== Brief ==
Go over the data and copy out each line with "Instance" in it.

== Data provided ==
(* ===== verification/Accounts.v ===== *)
(** Accounts of the dashboard: users and their roles (packages/backend/convex/infra/access.ts), the
    bootstrap of the first account and invitations (bootstrapPolicy.ts, bootstrap.ts), the sign-up
    callback of auth.ts, the operator's cleanup of admin.ts and API tokens (apiTokenPolicy.ts,
    apiTokens.ts).

    SHA-256 is a parameter; the bytes of new tokens are arguments, and so is the value of the
    environment's BOOTSTRAP_SECRET. *)

From S2P Require Import Prelude JsLib Schema AppPolicy InfraSchema InfraStore Nodes Ingress Vault.

(** ** The tables *)

(** [users]; [us_creationTime] is Convex's own field.  The optional profile fields of the sign-in
    library (image, phone and the like) are never written. *)
Record user_row := UserRow {
  us_email : option string;
  us_role : option permission_role;
  us_name : option string;
  us_createdAt : option Z;
  us_legacyHubId : option string;
  us_creationTime : Z;
}.
#[export] Instance user_row_rebuild : Rebuild user_row := λ u,
  UserRow (us_email u) (us_role u) (us_name u) (us_createdAt u) (us_legacyHubId u) (us_creationTime u).

(** What the sign-in library keeps of a user.  Of an account the importer also reads and writes the
    provider, its name for the account and the password's hash. *)
Record auth_account := AuthAccount {
  ac_userId : Id;
  ac_provider : string;
  ac_providerAccountId : string;
  ac_secret : option string;
}.
Record auth_session := AuthSession { as_userId : Id }.
Record refresh_token := RefreshToken { rf_sessionId : Id }.

Inductive grant_kind := GrantBootstrap | GrantInvite.
#[export] Instance grant_kind_eq_dec : EqDecision grant_kind.
Proof. solve_decision. Defined.

Record signup_grant := SignupGrant {
  sg_kind : grant_kind;
  sg_tokenHash : string;
  sg_createdAt : Z;
  sg_expiresAt : Z;
  sg_usedAt : option Z;
  sg_invitedBy : option Id;
  sg_role : option permission_role;
}.
#[export] Instance signup_grant_rebuild : Rebuild signup_grant := λ g,
  SignupGrant (sg_kind g) (sg_tokenHash g) (sg_createdAt g) (sg_expiresAt g) (sg_usedAt g) (sg_invitedBy g) (sg_role g).

Record throttle_row := ThrottleRow { th_failures : Z; th_lockedUntil : Z; th_updatedAt : Z }.

Record api_token := ApiToken {
  tk_name : string;
  tk_scope : token_scope;
  tk_tokenHash : string;
  tk_hint : string;
  tk_createdBy : option Id;
  tk_createdAt : Z;
  tk_lastUsedAt : option Z;
  tk_revokedAt : option Z;
}.
#[export] Instance api_token_rebuild : Rebuild api_token := λ t,
  ApiToken (tk_name t) (tk_scope t) (tk_tokenHash t) (tk_hint t) (tk_createdBy t) (tk_createdAt t) (tk_lastUsedAt t) (tk_revokedAt t).

(** The store: the accounts beside the App platform's tables, which they write audit rows and
    tombstones to. *)
Record accounts := Accounts {
  platform_store : vault;
  users : table user_row;
  authAccounts : table auth_account;
  authSessions : table auth_session;
  authRefreshTokens : table refresh_token;
  signupGrants : table signup_grant;
  bootstrapThrottle : table throttle_row;
  apiTokens : table api_token;
}.
#[export] Instance accounts_rebuild : Rebuild accounts := λ s,
  Accounts (platform_store s) (users s) (authAccounts s) (authSessions s) (authRefreshTokens s) (signupGrants s)
    (bootstrapThrottle s) (apiTokens s).

Definition on_store {A} (m : tx vault A) : tx accounts A := λ s,
  match m (platform_store s) with
  | Done (a, v) => Done (a, s <| platform_store := v |>)
  | Failed e => Failed e
  end.

(** ** infra/access.ts *)

(** The caller's identity: none, or a token whose subject is an id of [users] or is not.  The row of
    an id may be gone. *)
Abbreviation identity := (option (option Id)) (only parsing).

Definition currentUser (who : identity) : tx accounts (option (Id * user_row)) :=
  match who with
  | Some (Some userId) => row ← db_get users userId; mret (pair userId <$> row)
  | _ => mret None
  end.

(** [requirePermission]: the caller, its role and the actor of its audit rows. *)
Definition account_permission (who : identity) (p : permission) : tx accounts (Id * permission_role * string) :=
  user ← currentUser who;
  actor ← on_store (on_platform (requirePermission ((λ u : Id * user_row, (u.1, us_role u.2)) <$> user) p));
  mret (actor.1, effectiveRole (user ≫= λ u, us_role u.2), actor.2).

Definition normalizeEmail (email : string) : string := to_lower (trim email).

(** The position of the first character that satisfies [p], the length when none does. *)
Fixpoint index_of (p : ascii → bool) (l : list ascii) : nat :=
  match l with [] => 0 | c :: l => if p c then 0 else S (index_of p l) end.

(** [/^[^\s@]+@[^\s@]+\.[^\s@]+$/]: the text before the only [@] is not empty, and a dot of the text
    after it is neither its first nor its last character. *)
Definition email_shape (l : list ascii) : bool :=
  let at_sign c := Ascii.eqb c "@" in
  let '(local, rest) := (take (index_of at_sign l) l, drop (S (index_of at_sign l)) l) in
  forallb (λ c, negb (is_space c)) l && negb (Nat.eqb (length local) 0) && Nat.ltb (index_of at_sign l) (length l) &&
  negb (existsb at_sign rest) && existsb (λ c, Ascii.eqb c ".") (drop 1 (take (length rest - 1) rest)).

Definition emailRefusal (email : string) : option string :=
  if email_shape (String.list_ascii_of_string email) then None else Some "Not a valid email address".

Definition insertUser (email : string) (role : permission_role) (name : option string) (createdAt : option Z)
    (legacyHubId : option string) (now : Z) : tx accounts Id :=
  let email := normalizeEmail email in
  match emailRefusal email with
  | Some refusal => throw refusal
  | None =>
      existing ← db_first users (λ u, us_email u === Some email);
      match existing with
      | Some _ => throw "An account with this email already exists"
      | None =>
          first ← db_first users (λ _, true);
          db_insert users (UserRow (Some email) (Some (if is_some first then role else Owner)) name createdAt legacyHubId now)
      end
  end.

(** Two indexed reads of two rows each. *)
Definition anotherOwnerExists (target : Id) (s : accounts) : bool :=
  existsb (λ role, existsb (λ r : Id * user_row, r.1 !== target) (take 2 (t_where (λ u, us_role u === role) (users s))))
    [Some Owner; None].

Definition assertNotLastOwner (target : Id * user_row) (verb : string) : tx accounts unit :=
  another ← read (anotherOwnerExists target.1);
  if (effectiveRole (us_role target.2) === Owner) && negb another then throw ("Cannot " +:+ verb +:+ " the last owner account") else mret tt.

Definition listUsers (who : identity) : tx accounts (list (Id * option string * permission_role * Z)) :=
  account_permission who AccountAdmin ≫= λ _,
  all ← read (λ s, t_scan (users s));
  mret ((λ u : Id * user_row, (u.1, us_email u.2, effectiveRole (us_role u.2), or_else (us_creationTime u.2) (us_createdAt u.2))) <$> all).

Definition setUserRole (who : identity) (userId : Id) (role : permission_role) (now : Z) : tx accounts unit :=
  me ← account_permission who AccountAdmin;
  target ← db_get users userId;
  match target with
  | None => throw "No such user"
  | Some target =>
      let from := effectiveRole (us_role target) in
      if negb (mayAssignRole me.1.2 from role) then
        throw ("The " +:+ role_name me.1.2 +:+ " role cannot change " +:+ role_name from +:+ " to " +:+ role_name role)
      else
        (if (from === Owner) && (role !== Owner) then assertNotLastOwner (userId, target) "demote" else mret tt) ≫= λ _,
        db_patch users userId (λ u, u <| us_role := Some role |>) ≫= λ _,
        on_store (on_platform (appendAudit (entry me.2 "account.users.setRole" (id_text userId) AudSuccess
          (Some (json_object [("from", json_string (role_name from)); ("to", json_string (role_name role))]))) now)) ≫= λ _,
        mret tt
  end.

Definition deleteUserCredentials (userId : Id) : tx accounts unit :=
  found ← db_where authAccounts (λ a, ac_userId a === userId);
  for_each found (λ a, db_delete authAccounts a.1) ≫= λ _,
  sessions ← db_where authSessions (λ a, as_userId a === userId);
  for_each sessions (λ session,
    tokens ← db_where authRefreshTokens (λ t, rf_sessionId t === session.1);
    for_each tokens (λ t, db_delete authRefreshTokens t.1) ≫= λ _,
    db_delete authSessions session.1).

Definition bury_user (legacyHubId : option string) (now : Z) : tx accounts unit :=
  match legacyHubId with Some hubId => on_store (recordTombstone TombUser hubId now) | None => mret tt end.

Definition removeUser (who : identity) (userId : Id) (now : Z) : tx accounts unit :=
  me ← account_permission who AccountAdmin;
  if userId === me.1.1 then throw "Cannot remove yourself"
  else
    target ← db_get users userId;
    match target with
    | None => throw "No such user"
    | Some target =>
        let role := effectiveRole (us_role target) in
        if negb (mayAssignRole me.1.2 role role) then
          throw ("The " +:+ role_name me.1.2 +:+ " role cannot remove an " +:+ role_name role)
        else
          assertNotLastOwner (userId, target) "remove" ≫= λ _,
          deleteUserCredentials userId ≫= λ _,
          db_delete users userId ≫= λ _,
          bury_user (us_legacyHubId target) now ≫= λ _,
          on_store (on_platform (appendAudit (entry me.2 "account.users.remove" (id_text userId) AudSuccess None) now)) ≫= λ _,
          mret tt
    end.

(** ** admin.ts *)

Definition deleteUser (userId : Id) (now : Z) : tx accounts unit :=
  deleteUserCredentials userId ≫= λ _,
  user ← db_get users userId;
  db_delete users userId ≫= λ _,
  bury_user (user ≫= us_legacyHubId) now.

(** ** bootstrapPolicy.ts *)

Definition MIN_BOOTSTRAP_SECRET_LENGTH : nat := 32.
Definition GRANT_TTL_MS : Z := 10 * 60 * 1000.
Definition FAILURE_ALLOWANCE : Z := 5.
Definition BASE_LOCKOUT_MS : Z := 30 * 1000.
Definition MAX_LOCKOUT_MS : Z := 15 * 60 * 1000.

Definition readBootstrapSecret (env : option string) : string + string :=
  match trim <$> env with
  | None | Some "" => inl "BOOTSTRAP_SECRET is not set on this deployment, so no account can be created."
  | Some secret =>
      if Nat.ltb (String.length secret) MIN_BOOTSTRAP_SECRET_LENGTH then inl "BOOTSTRAP_SECRET must be at least 32 characters."
      else inr secret
  end.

== Task answer ==
#[export] Instance user_row_rebuild : Rebuild user_row := λ u,
#[export] Instance grant_kind_eq_dec : EqDecision grant_kind.
#[export] Instance signup_grant_rebuild : Rebuild signup_grant := λ g,
#[export] Instance api_token_rebuild : Rebuild api_token := λ t,
#[export] Instance accounts_rebuild : Rebuild accounts := λ s,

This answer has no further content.